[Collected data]
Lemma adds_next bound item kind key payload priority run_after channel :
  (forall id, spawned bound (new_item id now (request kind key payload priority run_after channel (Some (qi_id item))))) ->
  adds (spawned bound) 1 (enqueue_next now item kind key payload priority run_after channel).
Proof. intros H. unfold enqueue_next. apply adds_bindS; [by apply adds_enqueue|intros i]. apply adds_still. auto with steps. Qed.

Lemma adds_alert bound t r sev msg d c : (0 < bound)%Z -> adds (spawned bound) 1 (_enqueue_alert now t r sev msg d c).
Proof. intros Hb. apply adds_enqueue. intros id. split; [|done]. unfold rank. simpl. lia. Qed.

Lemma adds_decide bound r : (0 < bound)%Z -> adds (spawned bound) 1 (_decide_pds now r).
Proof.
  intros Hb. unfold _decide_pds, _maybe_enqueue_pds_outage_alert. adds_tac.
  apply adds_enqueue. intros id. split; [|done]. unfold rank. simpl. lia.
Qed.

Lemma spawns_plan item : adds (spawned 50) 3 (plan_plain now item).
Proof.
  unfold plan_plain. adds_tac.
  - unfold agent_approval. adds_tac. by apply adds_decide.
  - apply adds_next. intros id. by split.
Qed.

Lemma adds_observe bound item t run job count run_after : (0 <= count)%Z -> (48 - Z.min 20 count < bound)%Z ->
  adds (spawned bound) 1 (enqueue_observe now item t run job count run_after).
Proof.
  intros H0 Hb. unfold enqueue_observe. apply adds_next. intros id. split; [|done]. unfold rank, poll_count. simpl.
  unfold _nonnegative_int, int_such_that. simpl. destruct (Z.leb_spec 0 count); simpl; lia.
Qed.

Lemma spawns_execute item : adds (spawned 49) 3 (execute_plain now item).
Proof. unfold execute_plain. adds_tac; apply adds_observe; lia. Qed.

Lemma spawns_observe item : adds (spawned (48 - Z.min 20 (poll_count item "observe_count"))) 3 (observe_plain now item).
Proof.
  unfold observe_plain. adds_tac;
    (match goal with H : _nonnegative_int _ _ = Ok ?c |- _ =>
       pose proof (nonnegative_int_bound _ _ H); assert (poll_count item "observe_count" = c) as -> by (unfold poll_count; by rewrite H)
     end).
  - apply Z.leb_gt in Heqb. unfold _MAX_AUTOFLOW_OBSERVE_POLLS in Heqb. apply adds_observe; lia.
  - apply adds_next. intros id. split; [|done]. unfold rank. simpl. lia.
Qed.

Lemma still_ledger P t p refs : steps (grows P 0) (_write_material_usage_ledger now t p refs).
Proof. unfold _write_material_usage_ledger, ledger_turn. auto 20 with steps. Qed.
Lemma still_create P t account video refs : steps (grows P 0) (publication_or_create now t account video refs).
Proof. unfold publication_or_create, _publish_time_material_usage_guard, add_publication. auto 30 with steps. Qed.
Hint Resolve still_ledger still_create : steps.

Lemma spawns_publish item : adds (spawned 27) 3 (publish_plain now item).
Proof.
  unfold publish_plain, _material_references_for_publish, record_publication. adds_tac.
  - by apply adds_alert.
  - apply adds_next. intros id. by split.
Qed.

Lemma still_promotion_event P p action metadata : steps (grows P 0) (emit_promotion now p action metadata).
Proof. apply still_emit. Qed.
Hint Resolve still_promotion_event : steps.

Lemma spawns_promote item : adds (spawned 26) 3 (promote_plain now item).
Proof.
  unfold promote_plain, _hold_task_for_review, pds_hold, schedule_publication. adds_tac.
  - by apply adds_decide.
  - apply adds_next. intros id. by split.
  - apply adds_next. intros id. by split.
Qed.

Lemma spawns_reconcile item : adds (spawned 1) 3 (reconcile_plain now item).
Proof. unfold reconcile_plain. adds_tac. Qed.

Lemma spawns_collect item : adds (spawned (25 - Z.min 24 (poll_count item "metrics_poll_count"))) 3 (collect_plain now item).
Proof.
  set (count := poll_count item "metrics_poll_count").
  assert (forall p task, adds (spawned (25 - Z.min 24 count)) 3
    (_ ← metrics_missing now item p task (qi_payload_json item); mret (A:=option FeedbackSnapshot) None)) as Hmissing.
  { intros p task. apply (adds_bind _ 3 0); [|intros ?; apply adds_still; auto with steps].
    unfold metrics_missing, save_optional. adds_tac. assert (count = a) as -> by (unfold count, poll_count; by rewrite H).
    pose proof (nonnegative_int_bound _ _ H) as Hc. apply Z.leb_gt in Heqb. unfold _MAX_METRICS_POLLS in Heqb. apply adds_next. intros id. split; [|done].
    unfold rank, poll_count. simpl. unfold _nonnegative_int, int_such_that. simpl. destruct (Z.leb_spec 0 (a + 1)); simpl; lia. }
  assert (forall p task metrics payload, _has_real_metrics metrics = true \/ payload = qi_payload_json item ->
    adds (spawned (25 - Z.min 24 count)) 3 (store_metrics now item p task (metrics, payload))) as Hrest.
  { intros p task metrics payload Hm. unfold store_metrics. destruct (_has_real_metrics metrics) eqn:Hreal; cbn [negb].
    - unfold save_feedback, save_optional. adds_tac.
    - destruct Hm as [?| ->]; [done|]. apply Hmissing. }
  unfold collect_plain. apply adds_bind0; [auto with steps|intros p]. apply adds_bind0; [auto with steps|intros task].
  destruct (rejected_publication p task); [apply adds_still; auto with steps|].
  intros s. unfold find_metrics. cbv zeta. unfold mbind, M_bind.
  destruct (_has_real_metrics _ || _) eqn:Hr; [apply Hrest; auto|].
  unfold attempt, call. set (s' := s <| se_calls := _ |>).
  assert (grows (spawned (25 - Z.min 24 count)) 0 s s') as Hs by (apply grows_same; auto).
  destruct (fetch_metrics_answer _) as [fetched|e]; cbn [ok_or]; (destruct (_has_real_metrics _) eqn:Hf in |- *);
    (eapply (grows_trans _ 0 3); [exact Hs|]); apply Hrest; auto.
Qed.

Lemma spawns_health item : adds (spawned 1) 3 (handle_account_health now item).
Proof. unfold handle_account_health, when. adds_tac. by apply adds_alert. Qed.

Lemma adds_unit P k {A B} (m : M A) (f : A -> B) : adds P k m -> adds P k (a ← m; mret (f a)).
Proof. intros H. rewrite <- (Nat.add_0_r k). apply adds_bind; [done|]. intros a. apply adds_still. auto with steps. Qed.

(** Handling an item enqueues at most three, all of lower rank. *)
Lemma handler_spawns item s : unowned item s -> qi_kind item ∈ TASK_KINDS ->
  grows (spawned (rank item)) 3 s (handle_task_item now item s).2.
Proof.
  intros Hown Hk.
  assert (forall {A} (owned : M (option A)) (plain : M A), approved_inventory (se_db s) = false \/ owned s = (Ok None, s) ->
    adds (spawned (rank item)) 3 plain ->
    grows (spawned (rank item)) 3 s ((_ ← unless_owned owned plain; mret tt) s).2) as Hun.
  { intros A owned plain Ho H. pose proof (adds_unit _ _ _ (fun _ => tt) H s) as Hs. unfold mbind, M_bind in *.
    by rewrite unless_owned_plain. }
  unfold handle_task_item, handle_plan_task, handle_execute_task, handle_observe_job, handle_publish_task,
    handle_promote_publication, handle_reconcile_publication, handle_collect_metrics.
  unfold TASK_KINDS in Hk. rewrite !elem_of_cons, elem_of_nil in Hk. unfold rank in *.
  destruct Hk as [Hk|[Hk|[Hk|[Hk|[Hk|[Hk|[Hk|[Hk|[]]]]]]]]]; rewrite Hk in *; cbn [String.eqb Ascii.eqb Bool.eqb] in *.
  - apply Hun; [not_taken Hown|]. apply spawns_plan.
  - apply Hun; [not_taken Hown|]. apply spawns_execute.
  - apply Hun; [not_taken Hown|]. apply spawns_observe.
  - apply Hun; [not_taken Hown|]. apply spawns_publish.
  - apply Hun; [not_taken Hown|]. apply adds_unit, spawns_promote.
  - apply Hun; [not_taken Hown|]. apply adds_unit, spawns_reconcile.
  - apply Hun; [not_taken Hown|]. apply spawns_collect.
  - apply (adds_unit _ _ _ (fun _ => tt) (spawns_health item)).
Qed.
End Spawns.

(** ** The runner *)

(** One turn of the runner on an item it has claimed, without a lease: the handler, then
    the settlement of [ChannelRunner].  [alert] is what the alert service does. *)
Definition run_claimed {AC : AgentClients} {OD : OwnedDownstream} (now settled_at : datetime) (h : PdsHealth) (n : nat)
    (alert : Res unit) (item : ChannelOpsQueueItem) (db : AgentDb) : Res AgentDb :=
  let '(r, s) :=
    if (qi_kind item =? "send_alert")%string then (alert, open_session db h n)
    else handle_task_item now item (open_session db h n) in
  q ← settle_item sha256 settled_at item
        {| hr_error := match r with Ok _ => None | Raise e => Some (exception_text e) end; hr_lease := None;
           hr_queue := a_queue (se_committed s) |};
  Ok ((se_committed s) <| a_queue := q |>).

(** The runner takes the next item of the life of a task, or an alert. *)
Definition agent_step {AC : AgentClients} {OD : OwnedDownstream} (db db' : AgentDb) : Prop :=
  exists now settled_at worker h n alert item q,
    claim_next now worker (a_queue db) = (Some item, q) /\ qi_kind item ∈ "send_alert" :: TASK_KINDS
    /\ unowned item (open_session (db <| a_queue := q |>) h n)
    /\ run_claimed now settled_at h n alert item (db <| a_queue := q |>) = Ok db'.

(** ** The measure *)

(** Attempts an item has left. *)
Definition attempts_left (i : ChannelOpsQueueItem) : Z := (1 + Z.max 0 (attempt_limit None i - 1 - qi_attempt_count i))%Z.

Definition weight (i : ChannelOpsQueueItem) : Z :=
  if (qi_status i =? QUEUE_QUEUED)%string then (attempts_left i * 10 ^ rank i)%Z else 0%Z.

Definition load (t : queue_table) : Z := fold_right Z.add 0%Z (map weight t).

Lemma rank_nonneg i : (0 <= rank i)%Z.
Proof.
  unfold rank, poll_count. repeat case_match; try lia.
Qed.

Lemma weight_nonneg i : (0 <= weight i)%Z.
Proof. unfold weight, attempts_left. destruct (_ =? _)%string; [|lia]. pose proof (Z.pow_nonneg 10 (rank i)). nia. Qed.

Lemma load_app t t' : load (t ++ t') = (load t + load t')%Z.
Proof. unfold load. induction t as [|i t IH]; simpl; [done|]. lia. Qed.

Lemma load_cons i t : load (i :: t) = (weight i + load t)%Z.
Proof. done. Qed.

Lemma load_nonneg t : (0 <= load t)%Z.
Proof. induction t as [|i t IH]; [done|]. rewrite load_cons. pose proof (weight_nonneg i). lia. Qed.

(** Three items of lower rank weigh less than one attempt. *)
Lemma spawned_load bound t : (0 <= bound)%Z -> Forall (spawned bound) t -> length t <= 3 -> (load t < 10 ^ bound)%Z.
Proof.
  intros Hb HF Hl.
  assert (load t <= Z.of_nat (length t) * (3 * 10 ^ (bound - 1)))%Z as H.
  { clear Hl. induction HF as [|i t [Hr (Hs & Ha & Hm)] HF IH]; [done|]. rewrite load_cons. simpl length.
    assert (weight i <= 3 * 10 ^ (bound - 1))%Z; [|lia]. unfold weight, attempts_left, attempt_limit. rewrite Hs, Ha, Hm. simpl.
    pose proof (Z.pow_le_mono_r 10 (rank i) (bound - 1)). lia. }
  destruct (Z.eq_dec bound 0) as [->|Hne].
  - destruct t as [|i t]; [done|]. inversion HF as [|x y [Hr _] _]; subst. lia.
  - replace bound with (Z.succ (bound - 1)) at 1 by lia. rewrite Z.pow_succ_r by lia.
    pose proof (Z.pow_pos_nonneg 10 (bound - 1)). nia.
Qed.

### Task item
Which lines above contain the word "rewrite"? Copy each one.

### Solution to this exercise
       pose proof (nonnegative_int_bound _ _ H); assert (poll_count item "observe_count" = c) as -> by (unfold poll_count; by rewrite H)
    unfold metrics_missing, save_optional. adds_tac. assert (count = a) as -> by (unfold count, poll_count; by rewrite H).
Proof. intros H. rewrite <- (Nat.add_0_r k). apply adds_bind; [done|]. intros a. apply adds_still. auto with steps. Qed.
    by rewrite unless_owned_plain. }
  unfold TASK_KINDS in Hk. rewrite !elem_of_cons, elem_of_nil in Hk. unfold rank in *.
  destruct Hk as [Hk|[Hk|[Hk|[Hk|[Hk|[Hk|[Hk|[Hk|[]]]]]]]]]; rewrite Hk in *; cbn [String.eqb Ascii.eqb Bool.eqb] in *.
Proof. induction t as [|i t IH]; [done|]. rewrite load_cons. pose proof (weight_nonneg i). lia. Qed.
  { clear Hl. induction HF as [|i t [Hr (Hs & Ha & Hm)] HF IH]; [done|]. rewrite load_cons. simpl length.
    assert (weight i <= 3 * 10 ^ (bound - 1))%Z; [|lia]. unfold weight, attempts_left, attempt_limit. rewrite Hs, Ha, Hm. simpl.
  - replace bound with (Z.succ (bound - 1)) at 1 by lia. rewrite Z.pow_succ_r by lia.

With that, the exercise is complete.